Ce principe posé, M. Emile Saisset établit que les diverses preuves de l’existence de Dieu ont pour effet de rendre sensible à l’esprit ce mouvement qui s’accomplit en lui sans qu’il en ait conscience, et surtout de réduire à l’absurde ceux qui, admettant le premier de ces deux termes, le fini, n’en admettent pas le second, l’infini. Ainsi, comme preuves directes, les argumens sont peut-être insuffisans ; mais comme explications de la foi naturelle, comme réductions à l’absurde de la négation absolue, elles ont une haute autorité scientifique. C’est ce que démontre l’auteur sans employer un grand appareil métaphysique, mais avec beaucoup de solidité et de précision.

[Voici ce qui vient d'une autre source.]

(* ===== verification/Machine.v ===== *)
(** The machine the kernel code runs on, as far as its inline assembly touches it:
    registers, byte-addressed memory, I/O ports and descriptor-table registers, with a
    monad of computations over it.

    An [in] instruction takes the next answer of the device from the world's input list;
    when the list is exhausted the computation is [Waiting], its effects so far being the
    behaviour of the program on that finite prefix of device answers.  Quantifying over
    all input lists covers every device.  [Halted] is the [hlt] loop that never ends. *)

From S2P Require Export Prelude.

(** * State *)

Inductive reg : Type := RAX | RBX | RCX | RDX | RSI | RDI | RBP | RSP | R8 | R9.
Inductive seg : Type := CS | DS | ES | FS | GS | SS.

#[export] Instance reg_eq_dec : EqDecision reg.
Proof. solve_decision. Defined.
#[export] Instance seg_eq_dec : EqDecision seg.
Proof. solve_decision. Defined.

(** Contents of GDTR and IDTR. *)
Record table_register : Type := { tr_limit : Z; tr_base : Z }.

Record cpu : Type := {
  regs : reg -> Z;
  segs : seg -> Z;
  rip : Z;
  rflags : Z;
  gdtr : table_register;
  idtr : table_register;
  cr2 : Z;
}.

(** What the machine does that something outside it can see. *)
Inductive event : Type :=
| EvIn (port value : Z)
| EvOut (port value : Z)
| EvText (chars : list Z)
| EvClear
| EvExitBootServices
| EvInterruptsOff
| EvLgdt (t : table_register)
| EvLidt (t : table_register)
| EvStack (rsp : Z).

Record world : Type := {
  w_cpu : cpu;
  w_mem : gmap Z Z;
  w_in : list Z;
  w_log : list event;  (** most recent first *)
}.

Definition trace (w : world) : list event := rev (w_log w).

Definition with_cpu (c : cpu) (w : world) : world :=
  {| w_cpu := c; w_mem := w_mem w; w_in := w_in w; w_log := w_log w |}.
Definition with_mem (m : gmap Z Z) (w : world) : world :=
  {| w_cpu := w_cpu w; w_mem := m; w_in := w_in w; w_log := w_log w |}.
Definition with_io (i : list Z) (l : list event) (w : world) : world :=
  {| w_cpu := w_cpu w; w_mem := w_mem w; w_in := i; w_log := l |}.

(** * Computations *)

Inductive result (A : Type) : Type :=
| Done (a : A) (w : world)
| Waiting (w : world)
| Halted (w : world)
| Faulted (f : fault) (w : world).
Arguments Done {A} a w.
Arguments Waiting {A} w.
Arguments Halted {A} w.
Arguments Faulted {A} f w.

Definition M (A : Type) : Type := world -> result A.

#[export] Instance M_ret : MRet M := fun A a w => Done a w.
#[export] Instance M_bind : MBind M := fun A B k m w =>
  match m w with
  | Done a w => k a w
  | Waiting w => Waiting w
  | Halted w => Halted w
  | Faulted f w => Faulted f w
  end.

(** Computations are compared by their behaviour on every world. *)
#[export] Instance M_equiv A : Equiv (M A) := fun m n => forall w, m w = n w.

Definition final {A} (r : result A) : world :=
  match r with Done _ w | Waiting w | Halted w | Faulted _ w => w end.

Definition fault_with {A} (f : fault) : M A := fun w => Faulted f w.

(** A pure computation that may panic, run inside [M]. *)
Definition lift {A} (c : comp void A) : M A :=
  match c with
  | Ok a => mret a
  | Err e => match e with end
  | Panic f => fault_with f
  end.

Definition emit (e : event) : M unit := fun w => Done () (with_io (w_in w) (e :: w_log w) w).

(** [loop { hlt }]. *)
Definition hlt_forever {A} : M A := fun w => Halted w.

(** ** I/O instructions *)

Definition inb (port : Z) : M Z := fun w =>
  match w_in w with
  | v :: rest => Done v (with_io rest (EvIn port v :: w_log w) w)
  | [] => Waiting w
  end.

Definition outb (port value : Z) : M unit := emit (EvOut port value).

(** [loop { if body { break } }] for a body that executes [in]: every iteration uses up
    an answer, so the answers left bound the iterations. *)
Fixpoint loop_fuel (n : nat) (body : M bool) : M unit :=
  match n with
  | O => fun w => Waiting w
  | S n => stop ← body; if stop : bool then mret () else loop_fuel n body
  end.

Definition loop_until (body : M bool) : M unit := fun w =>
  loop_fuel (S (length (w_in w))) body w.

Fixpoint for_each {A} (l : list A) (f : A -> M unit) : M unit :=
  match l with
  | [] => mret ()
  | a :: l => _ ← f a; for_each l f
  end.

(** ** Memory *)

Fixpoint store_bytes (a : Z) (bs : list Z) (m : gmap Z Z) : gmap Z Z :=
  match bs with
  | [] => m
  | b :: bs => <[a := b]> (store_bytes (a + 1) bs m)
  end.

Fixpoint load_bytes (a : Z) (n : nat) (m : gmap Z Z) : option (list Z) :=
  match n with
  | O => Some []
  | S n => b ← m !! a; bs ← load_bytes (a + 1) n m; Some (b :: bs)
  end.

Definition load_uint (n : nat) (a : Z) (m : gmap Z Z) : option Z :=
  le_decode <$> load_bytes a n m.

(** * Monad laws and congruence *)

#[export] Instance M_equivalence A : Equivalence (≡@{M A}).
Proof.
  split.
  - by intros m w.
  - by intros m n H w.
  - intros m n p H1 H2 w. by rewrite H1, H2.
Qed.

#[export] Instance M_bind_proper A B :
  Proper (pointwise_relation A (≡) ==> (≡) ==> (≡)) (@mbind M _ A B).
Proof.
  intros k k' Hk m m' Hm w. unfold mbind, M_bind. rewrite Hm.
  destruct (m' w); try done. apply Hk.
Qed.

Lemma M_bind_ret_l {A B} (a : A) (k : A -> M B) : (mret a ≫= k) ≡ k a.
Proof. by intros w. Qed.

Lemma M_bind_ret_r {A} (m : M A) : (m ≫= mret) ≡ m.
Proof. intros w. unfold mbind, M_bind. by destruct (m w). Qed.

Lemma M_bind_assoc {A B C} (m : M A) (f : A -> M B) (g : B -> M C) :
  ((m ≫= f) ≫= g) ≡ (m ≫= (fun a => f a ≫= g)).
Proof. intros w. unfold mbind, M_bind. by destruct (m w). Qed.

Lemma bind_done {A B} (m : M A) (k : A -> M B) w a w' :
  m w = Done a w' -> (m ≫= k) w = k a w'.
Proof. intros H. unfold mbind, M_bind. by rewrite H. Qed.

Lemma bind2_done {A B D} (m : M A) (n : M B) (k : B -> M D) w b w' :
  (_ ← m; n) w = Done b w' -> (_ ← m; x ← n; k x) w = k b w'.
Proof.
  unfold mbind, M_bind. destruct (m w) as [a v| | |]; try done. by intros ->.
Qed.

Lemma bind3_done {A B C D} (m : M A) (n : M B) (o : M C) (k : C -> M D) w c w' :
  (_ ← m; _ ← n; o) w = Done c w' -> (_ ← m; _ ← n; x ← o; k x) w = k c w'.
Proof.
  unfold mbind, M_bind. destruct (m w) as [a v| | |]; try done.
  destruct (n v) as [b v'| | |]; try done. by intros ->.
Qed.

Lemma M_bind_halt {A B} (k : A -> M B) : (hlt_forever ≫= k) ≡ hlt_forever.
Proof. by intros w. Qed.

#[export] Instance for_each_proper A (l : list A) :
  Proper (pointwise_relation A (≡) ==> (≡)) (for_each l).
Proof.
  intros f g H. induction l as [|a l IH]; [done|]. cbn [for_each].
  apply M_bind_proper; [|apply H]. intros _. apply IH.
Qed.

Lemma for_each_app {A} (l k : list A) f :
  for_each (l ++ k) f ≡ (_ ← for_each l f; for_each k f).
Proof.
  induction l as [|a l IH]; [by intros w|]. cbn [app for_each].
  rewrite M_bind_assoc. apply M_bind_proper; [|done]. intros _. apply IH.
Qed.

Lemma lift_ok {A} (a : A) : lift (Ok a) = mret a.
Proof. done. Qed.

(** * Memory lemmas *)

Lemma store_bytes_lookup_lt a bs m b :
  b < a -> store_bytes a bs m !! b = m !! b.
Proof.
  revert a; induction bs as [|x bs IH]; intros a H; cbn [store_bytes]; [done|].
  rewrite lookup_insert_ne by lia. apply IH. lia.
Qed.

Lemma store_bytes_lookup_ge a bs m b :
  a + Z.of_nat (length bs) <= b -> store_bytes a bs m !! b = m !! b.
Proof.
  revert a; induction bs as [|x bs IH]; intros a H; cbn [store_bytes length] in *; [done|].
  rewrite lookup_insert_ne by lia. apply IH. lia.
Qed.

(** A load is determined by the cells it covers. *)
Lemma load_bytes_ext a n m m' :
  (forall b, a <= b < a + Z.of_nat n -> m !! b = m' !! b) ->
  load_bytes a n m = load_bytes a n m'.
Proof.
  revert a; induction n as [|n IH]; intros a H; [done|]. cbn [load_bytes].
  rewrite (H a) by lia. destruct (m' !! a); [|done]. cbn.
  rewrite (IH (a + 1)); [done|]. intros b Hb. apply H. lia.
Qed.

Lemma load_store_same a bs m : load_bytes a (length bs) (store_bytes a bs m) = Some bs.
Proof.
  revert a m; induction bs as [|x bs IH]; intros a m; [done|].
  cbn [length load_bytes store_bytes]. rewrite lookup_insert_eq. cbn.
  rewrite (load_bytes_ext _ _ _ (store_bytes (a + 1) bs m)); [by rewrite IH|].
  intros b Hb. apply lookup_insert_ne. lia.
Qed.

Lemma load_store_disjoint a n b bs m :
  a + Z.of_nat n <= b \/ b + Z.of_nat (length bs) <= a ->
  load_bytes a n (store_bytes b bs m) = load_bytes a n m.
Proof.
  intros H. apply load_bytes_ext. intros c Hc. destruct H.
  - apply store_bytes_lookup_lt. lia.
  - apply store_bytes_lookup_ge. lia.
Qed.

Lemma load_bytes_app a n k m :
  load_bytes a (n + k) m =
    (xs ← load_bytes a n m; ys ← load_bytes (a + Z.of_nat n) k m; Some (xs ++ ys)).
Proof.
  revert a; induction n as [|n IH]; intros a.
  - cbn. rewrite Z.add_0_r. by destruct (load_bytes a k m).
  - cbn [load_bytes Nat.add]. destruct (m !! a); [|done]. cbn. rewrite IH.
    replace (a + 1 + Z.of_nat n) with (a + Z.of_nat (S n)) by lia.
    destruct (load_bytes (a + 1) n m); [|done]. cbn.
    by destruct (load_bytes (a + Z.of_nat (S n)) k m).
Qed.

Lemma store_bytes_app a bs cs m :
  store_bytes a (bs ++ cs) m = store_bytes a bs (store_bytes (a + Z.of_nat (length bs)) cs m).
Proof.
  revert a; induction bs as [|x bs IH]; intros a; cbn [app store_bytes length].
  - by rewrite Z.add_0_r.
  - rewrite IH. do 3 f_equal. lia.
Qed.

Lemma load_uint_store n a z m :
  uint (8 * Z.of_nat n) z -> load_uint n a (store_bytes a (le_encode n z) m) = Some z.
Proof.
  intros H. unfold load_uint. pose proof (load_store_same a (le_encode n z) m) as Hl.
  rewrite length_le_encode in Hl. rewrite Hl. cbn. rewrite le_decode_encode.
  by rewrite Z.mod_small.
Qed.

(** The bytes [bs] are in memory at [a]. *)
Definition mem_has (a : Z) (bs : list Z) (m : gmap Z Z) : Prop :=
  load_bytes a (length bs) m = Some bs.

Lemma mem_has_app a bs cs m :
  mem_has a (bs ++ cs) m <-> mem_has a bs m /\ mem_has (a + Z.of_nat (length bs)) cs m.
Proof.
  unfold mem_has. rewrite length_app, load_bytes_app. split.
  - destruct (load_bytes a _ m) as [xs|] eqn:Hx; [|done].
    cbn. destruct (load_bytes (a + _) _ m) as [ys|] eqn:Hy; [|done]. cbn. intros [= H].
    assert (length xs = length bs).
    { clear -Hx. generalize (length bs) as n, xs, Hx. clear. intros n. revert a.
      induction n as [|n IH]; intros a xs; cbn; [by intros [= <-]|].
      destruct (m !! a); [|done]. cbn. destruct (load_bytes (a + 1) n m) eqn:E; [|done].
      cbn. intros [= <-]. cbn. f_equal. by eapply IH. }
    apply app_inj_1 in H; [|done]. destruct H as [-> ->]. done.
  - intros [-> Hc]. cbn. by rewrite Hc.
Qed.

Lemma mem_has_store a bs m : mem_has a bs (store_bytes a bs m).
Proof. apply load_store_same. Qed.

Lemma mem_has_store_disjoint a bs b cs m :
  a + Z.of_nat (length bs) <= b \/ b + Z.of_nat (length cs) <= a ->
  mem_has a bs m -> mem_has a bs (store_bytes b cs m).
Proof. intros H Hm. unfold mem_has. by rewrite load_store_disjoint. Qed.

Lemma mem_has_uint n a z m :
  uint (8 * Z.of_nat n) z -> mem_has a (le_encode n z) m -> load_uint n a m = Some z.
Proof.
  intros Hz Hm. unfold mem_has in Hm. rewrite length_le_encode in Hm.
  unfold load_uint. rewrite Hm. cbn. rewrite le_decode_encode. by rewrite Z.mod_small.
Qed.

Je suis en général d’accord avec l’auteur de l’essai sur presque tous les points de cette analyse et de cette critique, et je goûte beaucoup la sagacité et la simplicité de ses vues ; je regrette seulement qu’il ait négligé quelques preuves qui, pour être d’un ordre moins métaphysique que les autres, offrent cependant quelque intérêt, par exemple la preuve du consentement universel, la preuve tirée du sentiment religieux (qui est la précédente sous une autre forme), et surtout l’argument moral, qui conclut à Dieu comme au souverain législateur et au souverain juge de l’ordre moral. Cet argument, que Kant considérait comme le seul légitime, n’est certainement pas à dédaigner, car l’ordre moral suppose sans doute un auteur tout aussi bien que l’ordre physique.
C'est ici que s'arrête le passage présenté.